You just bought a new shiny system to handle various reporting tasks in the office. You think it’s the best thing since sliced bread with its various benefits for a better, more streamlined set of practices. A memo goes out to the whole company stating that from now on, everybody is using the system to create reports. After a week you check the reports folder and to your astonishment there is not a single document there; seems no one has made any reports.
This scenario is not unheard of when implementing a new system for everyone to use, be it a new reporting software or a new expenses software. There is no one-size-fits-all solution for this type of issue, but there are things that can be kept in mind to minimise the upheaval of new tech in the office.
- Don’t just say “It will save us money and time”. Try to bring out benefits that make the staff WANT to learn and use the new system. How does this benefit the individual employee? What specific tasks will be made easier or better? Are there tedious tasks that will be automated? Why should they put in the effort of learning the ins and outs of the software?
- Always make sure that there is a training plan available. Be it from the tech team or from someone who gets to be the designated teacher. Not everyone picks up a new software and innately knows how to use it. For optimal results it’s well worth spending some extra time in the beginning.

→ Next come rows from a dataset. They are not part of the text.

(* ===== verification/Manifest.v ===== *)
(** * Manifests (src/src/frontend/transfer/Manifest.cpp, Manifest.hpp)

    A manifest lists the files to ship next; the session it belongs to records the
    files already on the compute nodes.  Both are objects shared by reference:
    the world holds the session and a heap of manifests, and every operation is
    code in [M world].  The application and frontend that own the session are the
    class [App], the interface their workload managers implement. *)

From S2P Require Import Prelude Host Argv Archive.

Inductive DepsPolicy : Type := Ignore | Stage.

#[export] Instance DepsPolicy_eq_dec : EqDecision DepsPolicy.
Proof. solve_decision. Defined.

Record manifest := MkManifest {
  m_instance : Z;
  m_folders : gmap string (gset string);
  m_sourcePaths : gmap string string;
  m_ldLibraryOverrideFolder : string;
  m_isValid : bool
}.

(** The address of a manifest. *)
Abbreviation mptr := nat.

Record session := MkSession {
  s_manifests : gset mptr;
  s_add_requirements : bool;
  s_manifestCnt : Z;
  s_seqNum : Z;
  s_folders : gmap string (gset string);
  s_sourcePaths : gmap string string;
  s_stageName : string;
  s_stagePath : string;
  s_wlmType : string;
  s_ldLibraryPath : string
}.

(** What the application did for the session, in order. *)
Inductive event : Type :=
| EvShip (tarPath : string) (entries : list entry)
| EvDaemon (args : list string) (synchronous : bool).

Record world := MkWorld {
  w_session : session;
  w_session_alive : bool;
  w_app_alive : bool;
  w_heap : gmap mptr manifest;
  w_next : mptr;
  w_events : list event
}.

(** The owning application and its frontend.  Shipping, starting a daemon and
    checking for files may depend on everything done so far, and may throw. *)
Class App : Type := {
  app_getJobId : string;
  app_getToolPath : string;
  app_getAttribsPath : string;
  app_getExtraBinaries : list string;
  app_getExtraLibraries : list string;
  app_getExtraLibDirs : list string;
  app_getExtraFiles : list string;
  app_checkFilesExist : list event → gset string → res (gset string);
  app_shipPackage : list event → string → res ();
  app_startDaemon : list event → list string → bool → res ();
  fe_getCfgDir : string;
  fe_getLdAuditPath : string;
  fe_debug : bool;
  fe_getDefaultEnvVars : list string;
  fe_getWLMType : Z;
  (** the name of the backend daemon, fixed when the library is configured *)
  cfg_be_daemon_binary : string
}.

(** ** State access *)

Definition set_session (s : session) (w : world) : world :=
  MkWorld s (w_session_alive w) (w_app_alive w) (w_heap w) (w_next w) (w_events w).

Definition set_heap (h : gmap mptr manifest) (w : world) : world :=
  MkWorld (w_session w) (w_session_alive w) (w_app_alive w) h (w_next w) (w_events w).

Definition set_next (n : mptr) (w : world) : world :=
  MkWorld (w_session w) (w_session_alive w) (w_app_alive w) (w_heap w) n (w_events w).

Definition push_event (e : event) (w : world) : world :=
  MkWorld (w_session w) (w_session_alive w) (w_app_alive w) (w_heap w) (w_next w)
    (w_events w ++ [e]).

Definition get_manifest (p : mptr) : M world manifest :=
  w ← get;
  match w_heap w !! p with
  | Some m => mret m
  | None => undef "dangling manifest"
  end.

Definition put_manifest (p : mptr) (m : manifest) : M world () :=
  modify (λ w, set_heap (<[p := m]> (w_heap w)) w).

Definition set_folders (f : gmap string (gset string)) (m : manifest) : manifest :=
  MkManifest (m_instance m) f (m_sourcePaths m) (m_ldLibraryOverrideFolder m) (m_isValid m).

Definition set_sources (f : gmap string string) (m : manifest) : manifest :=
  MkManifest (m_instance m) (m_folders m) f (m_ldLibraryOverrideFolder m) (m_isValid m).

Definition set_override (f : string) (m : manifest) : manifest :=
  MkManifest (m_instance m) (m_folders m) (m_sourcePaths m) f (m_isValid m).

(** [finalize()]: the manifest can no longer be modified. *)
Definition manifest_finalize (m : manifest) : manifest :=
  MkManifest (m_instance m) (m_folders m) (m_sourcePaths m)
    (m_ldLibraryOverrideFolder m) false.

(** [m_folders[folder].emplace(name)] *)
Definition folder_insert (folder name : string) (f : gmap string (gset string))
    : gmap string (gset string) :=
  <[folder := {[name]} ∪ default ∅ (f !! folder)]> f.

(** ** Operations *)

(** [empty()] *)
Definition manifest_empty (m : manifest) : bool := bool_decide (m_sourcePaths m = ∅).

Definition enforceValid (p : mptr) : M world () :=
  m ← get_manifest p;
  if m_isValid m then mret tt
  else throw "Attempted to modify previously shipped manifest!".

Definition getOwningSession : M world session :=
  w ← get;
  if w_session_alive w then mret (w_session w)
  else throw "Owning Session is no longer valid.".

(** [Session::getOwningApp()] *)
Definition getOwningApp : M world () :=
  w ← get;
  if w_app_alive w then mret tt else throw "Owning app is no longer valid.".

(** [Session::getSourcePath] *)
Definition archive_path (folderName realName : string) : string :=
  folderName +:+ "/" +:+ realName.

Definition getSourcePath (s : session) (folderName realName : string) : string :=
  default "" (s_sourcePaths s !! archive_path folderName realName).

(** The two assignments to the manifest registry. *)
Definition register_file (folder realName canonicalPath : string) (m : manifest) : manifest :=
  set_sources (<[realName := canonicalPath]> (m_sourcePaths m))
    (set_folders (folder_insert folder realName (m_folders m)) m).

Section Manifest.
Context `{Host} `{App}.

Definition checkAndAdd (p : mptr) (folder filePath realName : string) : M world () :=
  sess ← getOwningSession;
  canonicalPath ← lift (cstr_realpath filePath);
  let shippedSourcePath := getSourcePath sess folder realName in
  if negb (is_empty shippedSourcePath) && negb (isSameFile shippedSourcePath canonicalPath)
  then throw ("conflict: shipping " +:+ canonicalPath +:+ " to " +:+ folder +:+ "/" +:+
         realName +:+ " would conflict with file already shipped from " +:+ shippedSourcePath)
  else
    m ← get_manifest p;
    put_manifest p (register_file folder realName canonicalPath m).

(** Naming the library override folder after the manifest, the first time. *)
Definition ensure_override (p : mptr) : M world () :=
  m ← get_manifest p;
  if is_empty (m_ldLibraryOverrideFolder m)
  then put_manifest p (set_override ("lib." +:+ to_string (m_instance m)) m)
  else mret tt.

(** [addLibrary], with the treatment of its own dependencies as an argument; an
    implicitly added library ([Ignore]) adds none. *)
Definition addLibrary_gen (addDeps : string → string → M world ())
    (p : mptr) (rawName : string) (depsPolicy : DepsPolicy) : M world () :=
  enforceValid p;;
  filePath ← lift (findLib rawName);
  realName ← lift (cstr_basename filePath);
  getOwningSession;;
  try_catch (checkAndAdd p "lib" filePath realName) (λ ex,
    if decide (depsPolicy = Stage) then throw ex
    else
      ensure_override p;;
      m ← get_manifest p;
      checkAndAdd p (m_ldLibraryOverrideFolder m) filePath realName);;
  if decide (depsPolicy = Stage)
  then getOwningApp;; addDeps filePath fe_getLdAuditPath
  else mret tt.

Definition addLibDeps (p : mptr) (filePath auditPath : string) : M world () :=
  match getFileDependencies filePath auditPath with
  | None => mret tt
  | Some libs => for_each libs (λ l, addLibrary_gen (λ _ _, mret tt) p l Ignore)
  end.

Definition addLibrary (p : mptr) (rawName : string) (depsPolicy : DepsPolicy) : M world () :=
  addLibrary_gen (addLibDeps p) p rawName depsPolicy.

Definition addBinary (p : mptr) (rawName : string) (depsPolicy : DepsPolicy) : M world () :=
  enforceValid p;;
  filePath ← lift (findPath rawName);
  realName ← lift (cstr_basename filePath);
  if negb (fileHasPerms (Some filePath) (Z.lor R_OK X_OK))
  then throw "Specified binary does not have execute permissions."
  else
    checkAndAdd p "bin" filePath realName;;
    if decide (depsPolicy = Stage)
    then getOwningSession;; getOwningApp;; addLibDeps p filePath fe_getLdAuditPath
    else mret tt.

Definition addLibDir (p : mptr) (rawPath : string) : M world () :=
  enforceValid p;;
  realPath ← lift (cstr_realpath rawPath);
  realName ← lift (cstr_basename realPath);
  checkAndAdd p "lib" realPath realName.

Definition addFile (p : mptr) (rawName : string) : M world () :=
  enforceValid p;;
  filePath ← lift (findPath rawName);
  realName ← lift (cstr_basename filePath);
  checkAndAdd p "" filePath realName.
End Manifest.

- It’s a business, and work has to be done. One major challenge when implementing new tech is the transition from old to new while still keeping productivity at optimal levels. There is not really a good solution to this, other that working in parallel systems. This will increase the workload, but it’s more or less unavoidable. Plan deadlines accordingly, and, if possible, integrate smaller groups into the new system one by one to minimise the impact. Here, select groups or individuals that you feel will be champions of the new technology – those people who are flexible, positive and open to new things.
There are plenty of other issues that can come up with implementing new systems, and it’s strongly recommended to have a Business Analyst go through all the processes and routines beforehand. You can’t expect to spend a week to replace something that may have been used for years, so be prepared for quite the time investment. Also take the scope of the system into consideration. For example, expenses software or expenses app will be quicker to implement than a large-scale CMS solution.